◆ **Task instructions**:
Examine the records and identify each line that includes the string "CtxErr". Copy those lines.

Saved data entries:
(** * doublebuf: a read-optimised double buffer (src/doublebuf.go)

    The Go type [DoubleBuffer[T]] owns two values [a] and [b], two role
    pointers [back] and [front] into them, an atomic cell [next] holding the
    submitted pointer, and a channel [prev] of capacity 1 that carries the
    vacated pointer back to the producer.

    The development has two layers.
    - Every method as one function on the state of the buffer (a call that
      runs alone from its first line to its return), with the ways a Go call
      can fail to return a value written out: it can block on a channel or
      panic on a nil dereference.
    - [Next] cut at its shared-memory accesses (lines 72, 74, 75, 77), and a
      pool of goroutines that interleave those steps with the calls of the
      single producer. *)

From Stdlib Require Import ZArith Lia.
From stdpp Require Import base list relations.

Open Scope Z_scope.

(** ** Data model *)

(** The two storage locations [&db.a] and [&db.b]. *)
Inductive Slot := SlotA | SlotB.

Global Instance Slot_eq_dec : EqDecision Slot.
Proof. solve_decision. Defined.

(** A Go [*T] of this package: [nil] or the address of one of the two
    fields. *)
Definition Ptr := option Slot.

(** The two errors a [context.Context] reports once its [Done] channel is
    closed. *)
Inductive CtxErr := Canceled | DeadlineExceeded.

(** What [Back] uses of a context that is not the nil interface: [None]
    while [ctx.Done()] is open (then [ctx.Err()] is nil), [Some e] once it is
    closed with [ctx.Err() = e]. A nil [ctx], on which the call [ctx.Done()]
    of line 38 panics, has no counterpart here. *)
Definition Context := option CtxErr.

Definition Background : Context := None.

(** Go's [select] picks one of the ready cases at random; the pick is an
    argument. It matters only when both cases of [Back]'s select are ready. *)
Inductive Select := PickDone | PickRecv.

(** A call returns, blocks on a channel operation, or panics. *)
Inductive outcome (A : Type) :=
  | Returns (x : A)
  | Blocks
  | Panics.
Arguments Returns {A} x.
Arguments Blocks {A}.
Arguments Panics {A}.

(** [p != nil] *)
Definition non_nil (p : Ptr) : bool :=
  match p with Some _ => true | None => false end.

(** [make(chan *T, 1)] *)
Definition prev_cap : nat := 1.

Section DoubleBuffer.

Context {T : Type}.

Record DoubleBuffer := mkDB {
  a : T;
  b : T;
  back : Ptr;
  front : Ptr;
  next : Ptr;          (* atomic.Value holding a *T *)
  prev : list Ptr      (* chan *T, oldest element first *)
}.

Definition set_back (p : Ptr) (db : DoubleBuffer) : DoubleBuffer :=
  mkDB (a db) (b db) p (front db) (next db) (prev db).
Definition set_front (p : Ptr) (db : DoubleBuffer) : DoubleBuffer :=
  mkDB (a db) (b db) (back db) p (next db) (prev db).
Definition set_next (p : Ptr) (db : DoubleBuffer) : DoubleBuffer :=
  mkDB (a db) (b db) (back db) (front db) p (prev db).
Definition set_prev (q : list Ptr) (db : DoubleBuffer) : DoubleBuffer :=
  mkDB (a db) (b db) (back db) (front db) (next db) q.

(** [*p] for a non-nil [p]. *)
Definition load (s : Slot) (db : DoubleBuffer) : T :=
  match s with SlotA => a db | SlotB => b db end.

(** [*p = v] for a non-nil [p]. *)
Definition store (s : Slot) (v : T) (db : DoubleBuffer) : DoubleBuffer :=
  match s with
  | SlotA => mkDB v (b db) (back db) (front db) (next db) (prev db)
  | SlotB => mkDB (a db) v (back db) (front db) (next db) (prev db)
  end.

(** [*p]: a nil pointer panics. *)
Definition deref (p : Ptr) (db : DoubleBuffer) : outcome T :=
  match p with
  | Some s => Returns (load s db)
  | None => Panics
  end.

(** ** The methods, each run alone *)

(** [New] (lines 18-27). *)
Definition New (a0 b0 : T) : DoubleBuffer :=
  {| a := a0; b := b0;
     back := Some SlotA;
     front := Some SlotB;
     next := None;
     prev := [] |}.
Definition selectProject : Proc unit :=
  match prompt w with
  | PromptChoice => emit (Print MsgNewline)
  | PromptCtrlC => emit (Print MsgPromptBye) ;; osExit 0
  | PromptError => panic
  end.

Definition runProject (uiEnabled : bool) : Proc unit :=
  emit LayoutInit ;;
  (if projectByName w then mret tt else panic) ;;
  (if hostfileNewClient w then mret tt else panic) ;;
  emit GoWatcherWatch ;;
  if uiEnabled then
    withDefer (emit GuiClose)
      ((if setKeybinding w then mret tt else panic) ;;
       emit StatusWritef ;;
       match mainLoop w with
       | LoopCtrlC => quit
       | LoopError => emit (Print MsgMainLoopError) ;; stopAll
       | LoopReturns => mret tt
       | LoopForever => block
       end)
  else mret tt.

(** The [Run] function of the root command. *)
Definition rootRun : Proc unit :=
  let uiEnabled := if envUI w then true else flagUI w in
  if configLoad w then
    selectProject ;;
    runProject uiEnabled ;;
    handleExitSignal
  else
    emit (Print MsgConfigError).

(** The [Run] function of [editCmd]. *)
Definition editRun : Proc unit :=
  if configFileExists w then
    if editorStarts w then emit EditorStart
    else emit (Print MsgEditorFailed)
  else emit (Print MsgEditConfigMissing).

Definition main : Proc unit :=
  emit InitRuntimeEnvironment ;;
  match dispatch w with
  | DispatchError => emit (Print MsgExecuteError) ;; osExit 1
  | DispatchRoot => rootRun
  | DispatchEdit => editRun
  end.

End Program.

(** One whole execution: the trace, and how the process ended.  [main]
    returning ends the process with status 0. *)
Definition execute (w : World) : list event * outcome :=
  match main w [] with
  | (tr, inl o) => (tr, o)
  | (tr, inr _) => (tr, Exited 0)
  end.

Definition traceOf (w : World) : list event := fst (execute w).

(** The status the operating system sees; an unrecovered Go panic ends the
    process with status 2, a blocked process has none. *)
Definition exitStatus (w : World) : option Z :=
  match snd (execute w) with
  | Exited code => Some code
  | Panicked => Some 2%Z
  | Blocked => None
  end.

(** Position of the first occurrence of an event. *)
Fixpoint indexOf (e : event) (tr : list event) : option nat :=
  match tr with
  | [] => None
  | x :: tr' => if decide (x = e) then Some 0%nat else S <$> indexOf e tr'
  end.

(** [a] and [b] both occur, [a] first. *)
Definition before (a b : event) (tr : list event) : bool :=
  match indexOf a tr, indexOf b tr with
  | Some i, Some j => bool_decide (i < j)%nat
  | _, _ => false
  end.

Definition isStop (e : event) : bool :=
  match e with
  | WatcherStop | ForwarderStop | ProxyStop | RunnerStop => true
  | _ => false
  end.

(** The Stop calls of a trace, in order. *)
Definition stops (tr : list event) : list event :=
  filter (fun e => isStop e = true) tr.

(** A shutdown run: an execution in which [stopAll] is entered. *)
Definition shutdownRun (w : World) : bool :=
  bool_decide (Print MsgStopAllBye ∈ traceOf w).

(** An execution that receives the interrupt it waits for. *)
Definition interrupted (w : World) : bool :=
  bool_decide (SignalReceived ∈ traceOf w).

(** An execution in which [config.Load] is called and returns an error. *)
Definition configLoadFails (w : World) : bool :=
  match dispatch w with
  | DispatchRoot => negb (configLoad w)
  | _ => false
  end.

(** A project is run without the UI and an interrupt arrives. *)
Definition interruptWorld : World :=
  {| dispatch := DispatchRoot; envUI := false; flagUI := false; configLoad := true;
     prompt := PromptChoice; projectByName := true; hostfileNewClient := true;
     setKeybinding := true; mainLoop := LoopReturns; signal := true;
     configFileExists := true; editorStarts := true |}.

(** The same command line, but [config.Load] fails. *)
Definition configErrorWorld : World :=
  {| dispatch := DispatchRoot; envUI := false; flagUI := false; configLoad := false;
     prompt := PromptChoice; projectByName := true; hostfileNewClient := true;
     setKeybinding := true; mainLoop := LoopReturns; signal := true;
     configFileExists := true; editorStarts := true |}.

(** The UI is on and the user quits with Ctrl-C. *)
Definition uiQuitWorld : World :=
  {| dispatch := DispatchRoot; envUI := true; flagUI := false; configLoad := true;
     prompt := PromptChoice; projectByName := true; hostfileNewClient := true;
     setKeybinding := true; mainLoop := LoopCtrlC; signal := false;
     configFileExists := true; editorStarts := true |}.

(** Cobra rejects the command line. *)
Definition badCommandWorld : World :=
  {| dispatch := DispatchError; envUI := false; flagUI := false; configLoad := true;
     prompt := PromptChoice; projectByName := true; hostfileNewClient := true;
     setKeybinding := true; mainLoop := LoopReturns; signal := false;
     configFileExists := true; editorStarts := true |}.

◆ **Response area**:
Inductive CtxErr := Canceled | DeadlineExceeded.
Definition Context := option CtxErr.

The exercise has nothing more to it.